• _Aim of the exercise_
Read through the data, and wherever a line holds the word "Adventurer", write that line out.

══════

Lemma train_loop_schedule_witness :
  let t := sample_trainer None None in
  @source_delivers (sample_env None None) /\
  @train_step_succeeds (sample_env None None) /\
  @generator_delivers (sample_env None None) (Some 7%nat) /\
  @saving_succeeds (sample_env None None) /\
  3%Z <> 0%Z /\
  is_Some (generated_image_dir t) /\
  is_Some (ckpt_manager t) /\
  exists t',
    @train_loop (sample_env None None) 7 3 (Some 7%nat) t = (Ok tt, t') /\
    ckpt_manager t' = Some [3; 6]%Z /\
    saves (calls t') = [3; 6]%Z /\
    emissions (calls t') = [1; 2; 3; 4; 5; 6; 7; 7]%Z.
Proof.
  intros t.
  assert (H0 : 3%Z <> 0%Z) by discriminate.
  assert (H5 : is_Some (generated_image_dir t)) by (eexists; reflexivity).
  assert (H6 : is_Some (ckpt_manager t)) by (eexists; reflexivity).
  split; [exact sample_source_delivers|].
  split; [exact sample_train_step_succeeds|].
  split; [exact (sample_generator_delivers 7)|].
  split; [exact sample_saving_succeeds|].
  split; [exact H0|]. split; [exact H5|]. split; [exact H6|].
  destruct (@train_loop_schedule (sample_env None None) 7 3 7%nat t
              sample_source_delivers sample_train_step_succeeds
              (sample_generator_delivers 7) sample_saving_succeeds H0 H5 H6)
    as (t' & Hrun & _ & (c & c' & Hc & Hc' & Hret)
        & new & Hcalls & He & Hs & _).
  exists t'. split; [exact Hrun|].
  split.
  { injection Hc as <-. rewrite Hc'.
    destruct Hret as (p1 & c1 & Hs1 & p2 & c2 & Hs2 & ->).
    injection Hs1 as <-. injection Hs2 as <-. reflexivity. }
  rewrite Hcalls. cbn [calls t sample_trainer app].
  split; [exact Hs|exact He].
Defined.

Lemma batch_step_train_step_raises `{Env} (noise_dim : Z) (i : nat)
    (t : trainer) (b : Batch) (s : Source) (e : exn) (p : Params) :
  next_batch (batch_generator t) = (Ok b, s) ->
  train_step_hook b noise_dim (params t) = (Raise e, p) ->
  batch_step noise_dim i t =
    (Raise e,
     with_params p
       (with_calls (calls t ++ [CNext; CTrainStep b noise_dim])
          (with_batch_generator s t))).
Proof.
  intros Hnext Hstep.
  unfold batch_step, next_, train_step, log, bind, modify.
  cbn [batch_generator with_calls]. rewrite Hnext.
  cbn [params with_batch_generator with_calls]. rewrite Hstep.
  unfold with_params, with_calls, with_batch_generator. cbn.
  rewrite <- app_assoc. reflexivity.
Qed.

══════

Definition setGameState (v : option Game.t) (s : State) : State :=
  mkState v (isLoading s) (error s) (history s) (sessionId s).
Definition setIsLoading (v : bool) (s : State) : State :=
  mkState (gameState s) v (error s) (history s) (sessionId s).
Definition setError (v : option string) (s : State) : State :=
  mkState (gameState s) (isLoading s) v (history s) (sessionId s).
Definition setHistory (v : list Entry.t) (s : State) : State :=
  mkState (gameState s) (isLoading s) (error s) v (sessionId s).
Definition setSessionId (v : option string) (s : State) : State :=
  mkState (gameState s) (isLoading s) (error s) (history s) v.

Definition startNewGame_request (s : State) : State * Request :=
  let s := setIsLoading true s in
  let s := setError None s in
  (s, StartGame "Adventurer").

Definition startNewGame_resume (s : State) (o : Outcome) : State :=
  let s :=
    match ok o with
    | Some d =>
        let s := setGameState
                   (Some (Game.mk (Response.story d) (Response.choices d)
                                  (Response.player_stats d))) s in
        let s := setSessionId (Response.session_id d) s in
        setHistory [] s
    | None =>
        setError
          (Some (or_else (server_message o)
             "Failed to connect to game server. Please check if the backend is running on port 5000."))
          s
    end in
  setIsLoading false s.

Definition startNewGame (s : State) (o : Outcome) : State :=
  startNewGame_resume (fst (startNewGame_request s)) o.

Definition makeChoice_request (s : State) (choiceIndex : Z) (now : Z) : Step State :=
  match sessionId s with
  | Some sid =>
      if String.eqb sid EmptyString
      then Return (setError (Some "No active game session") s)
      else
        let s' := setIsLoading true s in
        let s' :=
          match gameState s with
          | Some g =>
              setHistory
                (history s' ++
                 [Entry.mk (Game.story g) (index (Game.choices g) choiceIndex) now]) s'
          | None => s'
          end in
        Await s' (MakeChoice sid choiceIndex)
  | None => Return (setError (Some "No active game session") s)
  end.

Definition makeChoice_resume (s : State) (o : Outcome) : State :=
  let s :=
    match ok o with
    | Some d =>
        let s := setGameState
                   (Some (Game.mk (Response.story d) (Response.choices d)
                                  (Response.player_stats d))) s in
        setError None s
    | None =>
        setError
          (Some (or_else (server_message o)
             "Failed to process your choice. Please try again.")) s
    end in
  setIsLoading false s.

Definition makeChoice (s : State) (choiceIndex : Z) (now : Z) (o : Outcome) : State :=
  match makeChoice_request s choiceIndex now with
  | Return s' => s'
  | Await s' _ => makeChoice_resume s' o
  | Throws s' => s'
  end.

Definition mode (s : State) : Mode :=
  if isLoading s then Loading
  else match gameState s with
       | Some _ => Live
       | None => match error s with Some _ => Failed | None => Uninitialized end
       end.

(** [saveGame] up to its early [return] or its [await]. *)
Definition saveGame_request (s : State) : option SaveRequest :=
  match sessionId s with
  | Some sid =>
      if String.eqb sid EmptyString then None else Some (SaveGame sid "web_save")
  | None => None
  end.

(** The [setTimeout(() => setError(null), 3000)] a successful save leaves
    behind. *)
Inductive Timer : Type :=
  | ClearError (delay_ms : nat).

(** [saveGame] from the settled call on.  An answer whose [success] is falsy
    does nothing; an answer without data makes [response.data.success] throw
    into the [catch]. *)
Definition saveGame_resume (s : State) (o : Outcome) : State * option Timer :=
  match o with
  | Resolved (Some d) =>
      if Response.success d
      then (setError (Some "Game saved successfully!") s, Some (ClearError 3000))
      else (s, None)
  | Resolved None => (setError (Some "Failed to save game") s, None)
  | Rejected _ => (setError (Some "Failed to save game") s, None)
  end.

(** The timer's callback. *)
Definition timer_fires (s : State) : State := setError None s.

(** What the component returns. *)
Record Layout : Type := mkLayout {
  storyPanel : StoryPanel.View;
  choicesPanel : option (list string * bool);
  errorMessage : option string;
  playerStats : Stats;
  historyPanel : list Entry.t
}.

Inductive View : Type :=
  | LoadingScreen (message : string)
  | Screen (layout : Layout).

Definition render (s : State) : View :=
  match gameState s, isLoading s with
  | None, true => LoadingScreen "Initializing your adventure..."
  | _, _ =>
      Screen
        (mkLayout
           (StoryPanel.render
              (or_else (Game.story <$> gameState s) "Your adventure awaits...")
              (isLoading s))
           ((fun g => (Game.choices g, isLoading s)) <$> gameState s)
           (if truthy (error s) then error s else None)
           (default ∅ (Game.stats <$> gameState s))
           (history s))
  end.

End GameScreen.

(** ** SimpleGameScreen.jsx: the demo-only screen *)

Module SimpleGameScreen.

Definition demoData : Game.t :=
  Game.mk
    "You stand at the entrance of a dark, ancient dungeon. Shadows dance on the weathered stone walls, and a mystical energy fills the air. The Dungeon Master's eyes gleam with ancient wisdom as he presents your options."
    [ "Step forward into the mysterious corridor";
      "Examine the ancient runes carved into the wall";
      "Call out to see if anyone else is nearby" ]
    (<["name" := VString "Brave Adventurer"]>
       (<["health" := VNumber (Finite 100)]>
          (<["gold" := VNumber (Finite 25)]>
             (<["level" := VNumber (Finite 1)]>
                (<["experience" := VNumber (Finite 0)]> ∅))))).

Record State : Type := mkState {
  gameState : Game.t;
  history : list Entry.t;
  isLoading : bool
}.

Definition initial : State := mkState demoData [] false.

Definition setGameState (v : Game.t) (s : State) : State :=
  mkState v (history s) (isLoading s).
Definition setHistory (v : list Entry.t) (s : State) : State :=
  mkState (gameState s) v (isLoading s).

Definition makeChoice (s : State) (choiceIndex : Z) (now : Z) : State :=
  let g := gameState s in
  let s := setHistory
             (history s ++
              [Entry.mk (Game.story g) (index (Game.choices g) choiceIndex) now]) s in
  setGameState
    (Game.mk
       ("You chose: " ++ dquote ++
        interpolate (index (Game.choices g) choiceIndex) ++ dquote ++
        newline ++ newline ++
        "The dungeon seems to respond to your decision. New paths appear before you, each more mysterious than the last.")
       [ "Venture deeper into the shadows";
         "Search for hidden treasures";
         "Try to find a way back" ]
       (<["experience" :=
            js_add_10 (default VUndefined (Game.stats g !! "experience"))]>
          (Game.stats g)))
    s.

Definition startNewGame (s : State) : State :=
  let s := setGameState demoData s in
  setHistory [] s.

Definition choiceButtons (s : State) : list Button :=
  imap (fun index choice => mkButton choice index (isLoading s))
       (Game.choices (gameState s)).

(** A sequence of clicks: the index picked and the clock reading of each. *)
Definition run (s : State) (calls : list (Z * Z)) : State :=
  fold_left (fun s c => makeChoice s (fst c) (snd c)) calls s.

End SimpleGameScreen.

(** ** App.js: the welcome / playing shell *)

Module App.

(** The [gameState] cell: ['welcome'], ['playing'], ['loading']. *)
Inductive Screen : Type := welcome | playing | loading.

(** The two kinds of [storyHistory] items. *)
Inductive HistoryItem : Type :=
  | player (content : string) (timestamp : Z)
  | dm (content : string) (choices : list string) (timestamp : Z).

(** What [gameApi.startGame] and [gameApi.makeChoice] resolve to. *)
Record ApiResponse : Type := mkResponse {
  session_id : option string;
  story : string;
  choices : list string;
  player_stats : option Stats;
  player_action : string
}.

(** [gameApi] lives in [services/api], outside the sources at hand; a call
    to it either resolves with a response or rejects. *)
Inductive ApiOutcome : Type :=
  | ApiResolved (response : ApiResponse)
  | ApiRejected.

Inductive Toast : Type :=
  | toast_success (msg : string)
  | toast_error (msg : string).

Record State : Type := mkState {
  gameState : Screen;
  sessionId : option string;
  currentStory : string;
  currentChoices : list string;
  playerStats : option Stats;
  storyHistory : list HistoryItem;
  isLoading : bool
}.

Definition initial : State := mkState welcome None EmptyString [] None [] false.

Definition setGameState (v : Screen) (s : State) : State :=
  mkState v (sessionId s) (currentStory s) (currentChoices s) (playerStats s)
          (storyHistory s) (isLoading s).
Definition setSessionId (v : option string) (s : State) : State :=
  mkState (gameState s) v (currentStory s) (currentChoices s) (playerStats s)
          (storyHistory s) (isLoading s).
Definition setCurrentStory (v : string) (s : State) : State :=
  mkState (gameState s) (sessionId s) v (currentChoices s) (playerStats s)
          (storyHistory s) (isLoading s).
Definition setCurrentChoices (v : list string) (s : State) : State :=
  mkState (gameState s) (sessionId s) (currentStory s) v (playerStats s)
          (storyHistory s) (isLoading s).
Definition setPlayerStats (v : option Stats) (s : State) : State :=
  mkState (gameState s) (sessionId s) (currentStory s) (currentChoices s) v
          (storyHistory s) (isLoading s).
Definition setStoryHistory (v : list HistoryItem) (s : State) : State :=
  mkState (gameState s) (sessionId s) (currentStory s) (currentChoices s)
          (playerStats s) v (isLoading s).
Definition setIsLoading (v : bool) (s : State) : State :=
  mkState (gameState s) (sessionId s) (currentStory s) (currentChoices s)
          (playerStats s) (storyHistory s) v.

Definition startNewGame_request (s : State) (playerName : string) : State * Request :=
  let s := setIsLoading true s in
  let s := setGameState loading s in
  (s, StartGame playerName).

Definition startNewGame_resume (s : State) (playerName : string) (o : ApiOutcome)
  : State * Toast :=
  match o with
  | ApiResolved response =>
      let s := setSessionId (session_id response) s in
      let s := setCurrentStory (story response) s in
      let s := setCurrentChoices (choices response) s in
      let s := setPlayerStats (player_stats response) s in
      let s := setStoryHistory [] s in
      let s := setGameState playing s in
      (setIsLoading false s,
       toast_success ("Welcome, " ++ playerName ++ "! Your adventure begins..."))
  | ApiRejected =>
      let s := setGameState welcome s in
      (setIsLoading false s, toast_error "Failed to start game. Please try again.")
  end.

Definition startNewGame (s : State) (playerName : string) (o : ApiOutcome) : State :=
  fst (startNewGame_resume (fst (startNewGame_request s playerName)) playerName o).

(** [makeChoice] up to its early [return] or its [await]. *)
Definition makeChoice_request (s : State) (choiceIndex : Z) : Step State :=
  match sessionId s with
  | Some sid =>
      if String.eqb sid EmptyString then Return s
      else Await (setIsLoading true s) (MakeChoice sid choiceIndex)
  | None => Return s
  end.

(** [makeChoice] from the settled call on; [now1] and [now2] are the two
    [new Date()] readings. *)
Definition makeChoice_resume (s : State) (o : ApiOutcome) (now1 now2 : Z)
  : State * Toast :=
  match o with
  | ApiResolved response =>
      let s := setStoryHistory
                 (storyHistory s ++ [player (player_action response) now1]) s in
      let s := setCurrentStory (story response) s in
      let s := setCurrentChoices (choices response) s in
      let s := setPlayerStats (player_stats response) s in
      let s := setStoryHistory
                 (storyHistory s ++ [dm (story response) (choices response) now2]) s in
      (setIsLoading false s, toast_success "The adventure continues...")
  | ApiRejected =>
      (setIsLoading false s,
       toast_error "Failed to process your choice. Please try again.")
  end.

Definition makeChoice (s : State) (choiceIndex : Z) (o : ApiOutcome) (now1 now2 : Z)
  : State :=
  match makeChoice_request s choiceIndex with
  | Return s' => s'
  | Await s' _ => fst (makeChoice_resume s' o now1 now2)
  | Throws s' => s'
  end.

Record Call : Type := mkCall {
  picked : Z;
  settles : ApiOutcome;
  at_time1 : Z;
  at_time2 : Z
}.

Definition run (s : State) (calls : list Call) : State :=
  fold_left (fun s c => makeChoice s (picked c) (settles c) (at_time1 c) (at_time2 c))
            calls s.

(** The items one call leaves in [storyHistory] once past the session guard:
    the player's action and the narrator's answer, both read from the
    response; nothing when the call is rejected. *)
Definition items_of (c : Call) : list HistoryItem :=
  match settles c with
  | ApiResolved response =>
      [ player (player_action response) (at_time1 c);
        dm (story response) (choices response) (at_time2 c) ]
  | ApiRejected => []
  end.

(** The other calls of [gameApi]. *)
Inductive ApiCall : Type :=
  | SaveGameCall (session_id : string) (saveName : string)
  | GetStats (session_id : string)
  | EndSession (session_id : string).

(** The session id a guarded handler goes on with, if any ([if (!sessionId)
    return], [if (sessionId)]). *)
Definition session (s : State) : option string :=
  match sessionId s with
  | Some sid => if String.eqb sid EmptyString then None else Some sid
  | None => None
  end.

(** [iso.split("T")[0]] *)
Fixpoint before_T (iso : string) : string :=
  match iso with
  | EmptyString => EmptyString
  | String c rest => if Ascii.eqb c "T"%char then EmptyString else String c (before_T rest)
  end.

══════

• _Reply to the exercise_
  (s, StartGame "Adventurer").
    (<["name" := VString "Brave Adventurer"]>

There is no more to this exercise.